Di festival in festival e di libreria in libreria ho visto sorrisi, mani alzate e ho ascoltato mille domande sugli stercorari, sui merluzzi, sulle rane d’oro e sugli altri animali del primo libro. Tra tutte le questioni che mi avete posto una è rimasta dentro di me e da tempo ronza nel mio cervello: “cosa ti spinge a scrivere e a raccontare storie”?

Sono diverse, in realtà, le motivazioni. Da una parte vorrei rendervi partecipi del fatto che i fili della natura sono complessi ma, alle volte fragili e quindi vanno preservati. Dall’altra vorrei strapparvi un sorriso e farvi osservare un bosco o un prato così come lo vedono i miei occhi e il mio cuore.

Ma c’è di più e si tratta di una motivazione molto personale: durante lo srotolarsi della mia vita – come in quella, credo, di molti altri - qualche filo degli eventi si è spezzato creando degli spazi vuoti. E’ questo il luogo solitario che cerco di riempire con le cose che amo: le parole, le storie e la bellezza della natura.
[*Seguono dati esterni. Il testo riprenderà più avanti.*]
(** * Layoffs dashboard (streamlit.py): the loader and the derived views

    The development follows the script top to bottom.  A pandas DataFrame
    is a list of rows with one field per CSV column; a Series is the list
    of the cells of one column.  Conventions of the embedding:

    - the file is [None] when it is missing and [Some table] when pandas
      parses it into a table that has the nine columns, with numbers or
      missing cells in the three numeric columns; what [read_csv] and the
      column accesses raise on any other file (an empty or malformed
      file, a missing column, text in a numeric column) is outside the
      model;
    - a numeric cell is [option Q]: [None] is NaN (a missing value), a
      present value is a finite number and arithmetic on it is exact.
      The rounding of float64 is not modelled, nor is the wrap-around of
      int64: pandas reads a column of integers without a missing cell as
      int64, whose sums wrap around at 2^63.  The statements about the
      values of sums assume [sums_fit_int64], under which no sum of the
      column leaves the range of int64;
    - the quotient of line 185 is a [float64]: a finite number, an
      infinity or NaN;
    - a text cell is [option string], [None] being a missing value;
    - a Date cell is the text read from the file, a parsed timestamp, or
      NaT; [pd.to_datetime] and the [.dt] accessor work on these cells;
    - exceptions are the left summand of [result];
    - the date parser of pandas is a parameter [parse_date] of the
      sections below;
    - [Series.fillna(..., inplace=True)] on [df[col]] writes through to
      [df], as it does in the pandas versions the script was written for;
    - [sort_values] is called with its default [kind], quicksort, which
      is not stable.  numpy's argsort is a parameter, the class
      [NumpySort]: a sort of which only what every build of numpy
      guarantees is assumed, so that nothing is proved about the order it
      gives to equal values.  The insertion sort numpy runs on short
      arrays is one such sort and serves in the examples. *)

From Stdlib Require Import List String Ascii Bool ZArith QArith Qabs Lia Lqa.
From Stdlib Require Import Permutation Sorted OrderedTypeEx.
Import ListNotations.

Set Implicit Arguments.

(** ** Exceptions *)

Inductive exn : Set :=
| FileNotFoundError   (* pd.read_csv on a missing file *)
| ValueError          (* pd.to_datetime on a text it cannot parse *)
| AttributeError.     (* the .dt accessor on a column that holds text *)

Definition result (A : Type) : Type := (exn + A)%type.

Definition ret {A : Type} (a : A) : result A := inr a.
Definition raise {A : Type} (e : exn) : result A := inl e.

Definition bind {A B : Type} (m : result A) (k : A -> result B) : result B :=
  match m with
  | inl e => inl e
  | inr a => k a
  end.

Declare Scope result_scope.
Delimit Scope result_scope with result.
Notation "x <- m ;; k" := (bind m (fun x => k))
  (at level 61, m at next level, right associativity) : result_scope.
Open Scope result_scope.

Fixpoint mapM {A B : Type} (f : A -> result B) (l : list A) : result (list B) :=
  match l with
  | [] => ret []
  | a :: l' => b <- f a ;; bs <- mapM f l' ;; ret (b :: bs)
  end.

(** ** Cells, rows and frames *)

Record Timestamp : Set := mkTimestamp { year : Z; month : Z; day : Z }.

Inductive date_cell : Set :=
| DateStr (s : string)
| DateTime (t : Timestamp)
| NaT.

(** A float64 the script computes by a division. *)
Inductive float64 : Set :=
| Finite (q : Q)
| Inf (negative : bool)
| NaN.

Record Row : Set := mkRow {
  Company : option string;
  Industry : option string;
  Country : option string;
  Location_HQ : option string;
  Stage : option string;
  Date : date_cell;
  Laid_Off_Count : option Q;
  Funds_Raised : option Q;
  Percentage : option Q
}.

Definition DataFrame : Set := list Row.

(** [df[col] = values], one function per column the script assigns;
    the script only ever assigns a column as long as the frame. *)

Definition with_Laid_Off_Count (r : Row) (v : option Q) : Row :=
  mkRow (Company r) (Industry r) (Country r) (Location_HQ r) (Stage r)
        (Date r) v (Funds_Raised r) (Percentage r).

Definition with_Funds_Raised (r : Row) (v : option Q) : Row :=
  mkRow (Company r) (Industry r) (Country r) (Location_HQ r) (Stage r)
        (Date r) (Laid_Off_Count r) v (Percentage r).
Ecco dunque il motivo per cui scrivo ed ecco perché sono contento che questo libro vi sia capitato tra le mani. Ora vi lascio a lui, sperando che vi piaccia e che vi diverta leggerlo così come ha mi divertito scriverlo.
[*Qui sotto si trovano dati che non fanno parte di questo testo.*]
(** * nuclei: v2/pkg/protocols/http/utils.go

    A shallow embedding of the helpers of [utils.go]
    ([dumpResponseWithRedirectChain], [headersToString], [dump],
    [handleDecompression], [rawHasBody]) and the properties stated about
    them.

    Conventions.
    - A Go [string] and a Go [[]byte] are both finite sequences of 8-bit
      bytes; both are [string] here (a list of [ascii]), and the casts
      between them ([tostring.UnsafeToString], [Buffer.String],
      [Buffer.Bytes]) are the identity.  A nil slice is the empty string.
    - A Go result pair [([]byte, error)] is [bytes * option error], the
      nil error being [None].
    - Functions of other packages (net/http, net/http/httputil,
      compress/gzip, rawhttp, retryablehttp, generators) are variables of
      the section that uses them. *)

From Stdlib Require Import ZArith String Ascii List Lia.
From stdpp Require Import base option list relations gmap fin_maps strings.

Local Open Scope string_scope.
Local Open Scope Z_scope.

(** ** Byte strings *)

Abbreviation bytes := string.

Definition nl : ascii := Ascii.ascii_of_nat 10.
Definition LF : string := String nl "".
Definition len (s : string) : Z := Z.of_nat (String.length s).

(** Strings put one after the other, nothing in between. *)
Definition glue (l : list string) : string := String.concat "" l.

(** [bytes.Buffer] and [strings.Builder]: only the append-only part. *)
Module Buffer.
Definition t := string.
Definition empty : t := "".
Definition WriteString (b : t) (s : string) : t := (b ++ s)%string.
Definition Write (b : t) (p : bytes) : t := (b ++ p)%string.
Definition WriteRune (b : t) (r : ascii) : t := (b ++ String r "")%string.
Definition String (b : t) : string := b.
Definition Bytes (b : t) : bytes := b.
Definition Reset (b : t) : t := empty.
End Buffer.

(** ** package strings *)
Module strings.

Definition is_ascii (c : ascii) : bool := (Z.of_nat (nat_of_ascii c) <? 128).

Fixpoint all_ascii (s : string) : bool :=
  match s with
  | EmptyString => true
  | String c s' => is_ascii c && all_ascii s'
  end.

Definition lower_byte (c : ascii) : ascii :=
  let n := Z.of_nat (nat_of_ascii c) in
  if (65 <=? n) && (n <=? 90) then ascii_of_nat (Z.to_nat (n + 32)) else c.

Fixpoint map_bytes (f : ascii -> ascii) (s : string) : string :=
  match s with
  | EmptyString => EmptyString
  | String c s' => String (f c) (map_bytes f s')
  end.

(** [asciiSpace] of strings.go: tab, newline, vertical tab, form feed,
    carriage return, space. *)
Definition ascii_space (c : ascii) : bool :=
  let n := Z.of_nat (nat_of_ascii c) in
  ((9 <=? n) && (n <=? 13)) || (n =? 32).

Fixpoint trim_left (s : string) : string :=
  match s with
  | EmptyString => EmptyString
  | String c s' => if ascii_space c then trim_left s' else s
  end.

(** Drops the trailing white space: [trim_right s] keeps [s] up to its
    last byte that is not white space. *)
Fixpoint trim_right (s : string) : string :=
  match s with
  | EmptyString => EmptyString
  | String c s' =>
      match trim_right s' with
      | EmptyString => if ascii_space c then EmptyString else String c EmptyString
      | t => String c t
      end
  end.

Section Unicode.
(** What [strings.ToLower] and [strings.TrimSpace] do on a string that
    holds a byte above 0x7f (the Unicode tables are not part of this
    development). *)
Variable unicode_ToLower : string -> string.
Variable unicode_TrimSpace : string -> string.

Definition ToLower (s : string) : string :=
  if all_ascii s then map_bytes lower_byte s else unicode_ToLower s.

Definition TrimSpace (s : string) : string :=
  if all_ascii s then trim_right (trim_left s) else unicode_TrimSpace s.
End Unicode.

(** [strings.Contains s substr]: [substr] occurs in [s]. *)
Fixpoint Contains (s substr : string) : bool :=
  String.prefix substr s
  || match s with
     | EmptyString => false
     | String _ s' => Contains s' substr
     end.

End strings.

(** ** package io *)
Module io.

(** Go [error] values; [io.EOF] is the one the code compares with. *)
Inductive error : Type :=
| EOF
| ErrUnexpectedEOF
| errorString (msg : string).

(** An [io.Reader] seen from its consumer: the bytes it still delivers
    and how it ends after them, with [io.EOF] ([None]) or with another
    error.  The error is reported by the [Read] that follows the last
    delivered byte. *)
Record Reader : Type := mkReader { pending : bytes; failure : option error }.

(** [bytes.NewReader] and [strings.NewReader] (under [ioutil.NopCloser]). *)
Definition NewReader (b : bytes) : Reader := mkReader b None.

(** [ioutil.ReadAll]: reads until an error or EOF and returns the data
    read until then; EOF is not reported as an error. *)
Definition ReadAll (r : Reader) : bytes * option error :=
  (pending r, failure r).

(** The reader left behind by [ReadAll]. *)
Definition drained (r : Reader) : Reader := mkReader "" (failure r).

Fixpoint take (n : nat) (s : string) : string :=
  match n, s with
  | S n', String c s' => String c (take n' s')
  | _, _ => EmptyString
  end.

(** [io.LimitReader r n]: stops with EOF once [n] bytes were read. *)
Definition LimitReader (r : Reader) (n : Z) : Reader :=
  mkReader (take (Z.to_nat n) (pending r))
           (if len (pending r) <? n then failure r else None).

End io.

(** ** package net/http *)
Module http.

(** [http.Header], a Go [map[string][]string]. *)
Abbreviation Header := (gmap string (list string)).

(** [Header.Get key]: the first value stored under [key], or the empty
    string.  Go first puts [key] in canonical MIME form; the only key
    looked up in this file, "Content-Encoding", is in that form. *)
Definition Get (h : Header) (key : string) : string :=
  match h !! key with
  | Some (v :: _) => v
  | _ => ""
  end.

(** A [*http.Response] is an address in a heap of responses; nil is
    [None]. *)
Definition addr := positive.

(** [http.Request]; [Response] is the response that caused this
    request to be created by a redirect.  The functions below never
    write to the request of a response, so the request pointed to by
    [Response.Request] is held by value.  Fields carry the name of
    their struct as a prefix: [req_Response] is [Request.Response],
    [resp_Request] is [Response.Request]. *)
Record Request : Type := mkRequest {
  req_Method : string;
  req_URL : string;
  req_Header : Header;
  req_ContentLength : Z;
  req_Body : option io.Reader;
  req_Response : option addr
}.

(** The assignment [req.Body = b]. *)
Definition set_Body (req : Request) (b : option io.Reader) : Request :=
  mkRequest (req_Method req) (req_URL req) (req_Header req)
            (req_ContentLength req) b (req_Response req).

Record Response : Type := mkResponse {
  resp_Status : string;
  resp_Proto : string;
  resp_Header : Header;
  resp_ContentLength : Z;
  resp_Body : option io.Reader;
  resp_Request : option Request
}.

Abbreviation heap := (gmap addr Response).

(** The body of a request parsed by [http.ReadRequest]: the sentinel
    [http.NoBody], or a stream. *)
Inductive RequestBody : Type :=
| NoBody
| BodyStream (r : io.Reader).

End http.

(** ** Outcome of a run

    A Go call returns, panics, or keeps running; the last is what a
    model that counts loop iterations reports when its count is used
    up. *)
Inductive exec (A : Type) : Type :=
| Returned (a : A)
| Panicked
| OutOfFuel.
Arguments Returned {A} a.
Arguments Panicked {A}.
Arguments OutOfFuel {A}.

#[global] Instance exec_ret : MRet exec := fun A a => Returned a.

#[global] Instance exec_bind : MBind exec := fun A B k m =>
  match m with
  | Returned a => k a
  | Panicked => Panicked
  | OutOfFuel => OutOfFuel
  end.

(** ** headersToString *)
Module Headers.

(** The loop [for i, value := range values]. *)
Fixpoint write_values (header : string) (values_len : Z) (i : Z)
         (values : list string) (builder : Buffer.t) : Buffer.t :=
  match values with
  | [] => builder
  | value :: rest =>
      let builder := Buffer.WriteString builder value in
      let builder :=
        if negb (i =? values_len - 1)
        then Buffer.WriteString
               (Buffer.WriteString (Buffer.WriteRune builder nl) header) ": "
        else builder in
      write_values header values_len (i + 1) rest builder
  end.

(** One turn of the loop [for header, values := range headers]. *)
Definition write_header (builder : Buffer.t)
           (entry : string * list string) : Buffer.t :=
  let '(header, values) := entry in
  let builder := Buffer.WriteString builder header in
  let builder := Buffer.WriteString builder ": " in
  let builder :=
    write_values header (Z.of_nat (length values)) 0 values builder in
  Buffer.WriteRune builder nl.

(** The function once the [range] over the map has fixed the order in
    which it yields the entries. *)
Definition headersToString_in (order : list (string * list string)) : string :=
  Buffer.String (fold_left write_header order Buffer.empty).

(** A Go [range] over a map yields every entry once, in an order that
    the language leaves unspecified and that the runtime varies from
    one loop to the next. *)
Definition range_order (headers : http.Header)
           (order : list (string * list string)) : Prop :=
  order ≡ₚ map_to_list headers.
Altri Fili Invisibili della Natura

Un altro pezzetto di me ha preso il volo e dal 15 novembre lo troverete in tutte le librerie.
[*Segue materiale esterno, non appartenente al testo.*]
(** [String.prototype.split] with a one-character separator. *)
Fixpoint split (sep : ascii) (s : string) : list string :=
  match s with
  | EmptyString => [EmptyString]
  | String c r =>
      if Ascii.eqb c sep then EmptyString :: split sep r
      else match split sep r with
           | [] => [String c EmptyString]
           | p :: ps => String c p :: ps
           end
  end.

(** [Array.prototype.join] on strings. *)
Fixpoint join (sep : string) (l : list string) : string :=
  match l with
  | [] => EmptyString
  | [x] => x
  | x :: r => (x ++ sep ++ join sep r)%string
  end.

Fixpoint drop_str (n : nat) (s : string) : string :=
  match n, s with
  | S n, String _ r => drop_str n r
  | _, _ => s
  end.

Fixpoint rev_str (acc s : string) : string :=
  match s with
  | EmptyString => acc
  | String c r => rev_str (String c acc) r
  end.

(** ECMAScript WhiteSpace and LineTerminator code points, in UTF-8:
    U+0009..U+000D, U+0020, U+00A0, U+1680, U+2000..U+200A, U+2028,
    U+2029, U+202F, U+205F, U+3000, U+FEFF. *)
Definition is_ws1 (a : N) : bool :=
  ((9 <=? a) && (a <=? 13) || (a =? 32))%N.

Definition is_ws2 (a b : N) : bool :=
  ((a =? 194) && (b =? 160))%N.

Definition is_ws3 (a b c : N) : bool :=
  ((a =? 225) && (b =? 154) && (c =? 128)
   || (a =? 226) && (b =? 128)
      && ((128 <=? c) && (c <=? 138) || (c =? 168) || (c =? 169) || (c =? 175))
   || (a =? 226) && (b =? 129) && (c =? 159)
   || (a =? 227) && (b =? 128) && (c =? 128)
   || (a =? 239) && (b =? 187) && (c =? 191))%N.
Il libro “Altri fili invisibili della natura” contiene quattordici storie che si srotolano tra le epoche e d capo all’altro del mondo. Tutte però raccontano un semplice ma straordinario fatto: gli organismi sono collegati gli uni con gli altri.

Quando le scrivevo pensavo alla domanda che tanti lettori mi hanno posto leggendo “i fili invisibili della natura” e che – quasi sicuramente - mi porranno quando avranno tra le mani questo nuovo libro: ma queste storie te le sei inventate vero?

Sappiate che io ho un’unica risposta: magari avere tutta questa fantasia! Le vicende che narro sembrano effettivamente uscite dalla mente di un drammaturgo geniale, eppure, sono tutte reali!

Ricordiamoci infatti che la realtà, spesso e volentieri, supera di gran lunga la nostra fantasia!

Ora attendo con emozione la fatidica data del 15 novembre ma, soprattutto, non vedo l’ora di iniziare il tour di presentazione che mi porterà da un capo all’altro dell’Italia per incontrare voi e le vostre domande sempre bellissime.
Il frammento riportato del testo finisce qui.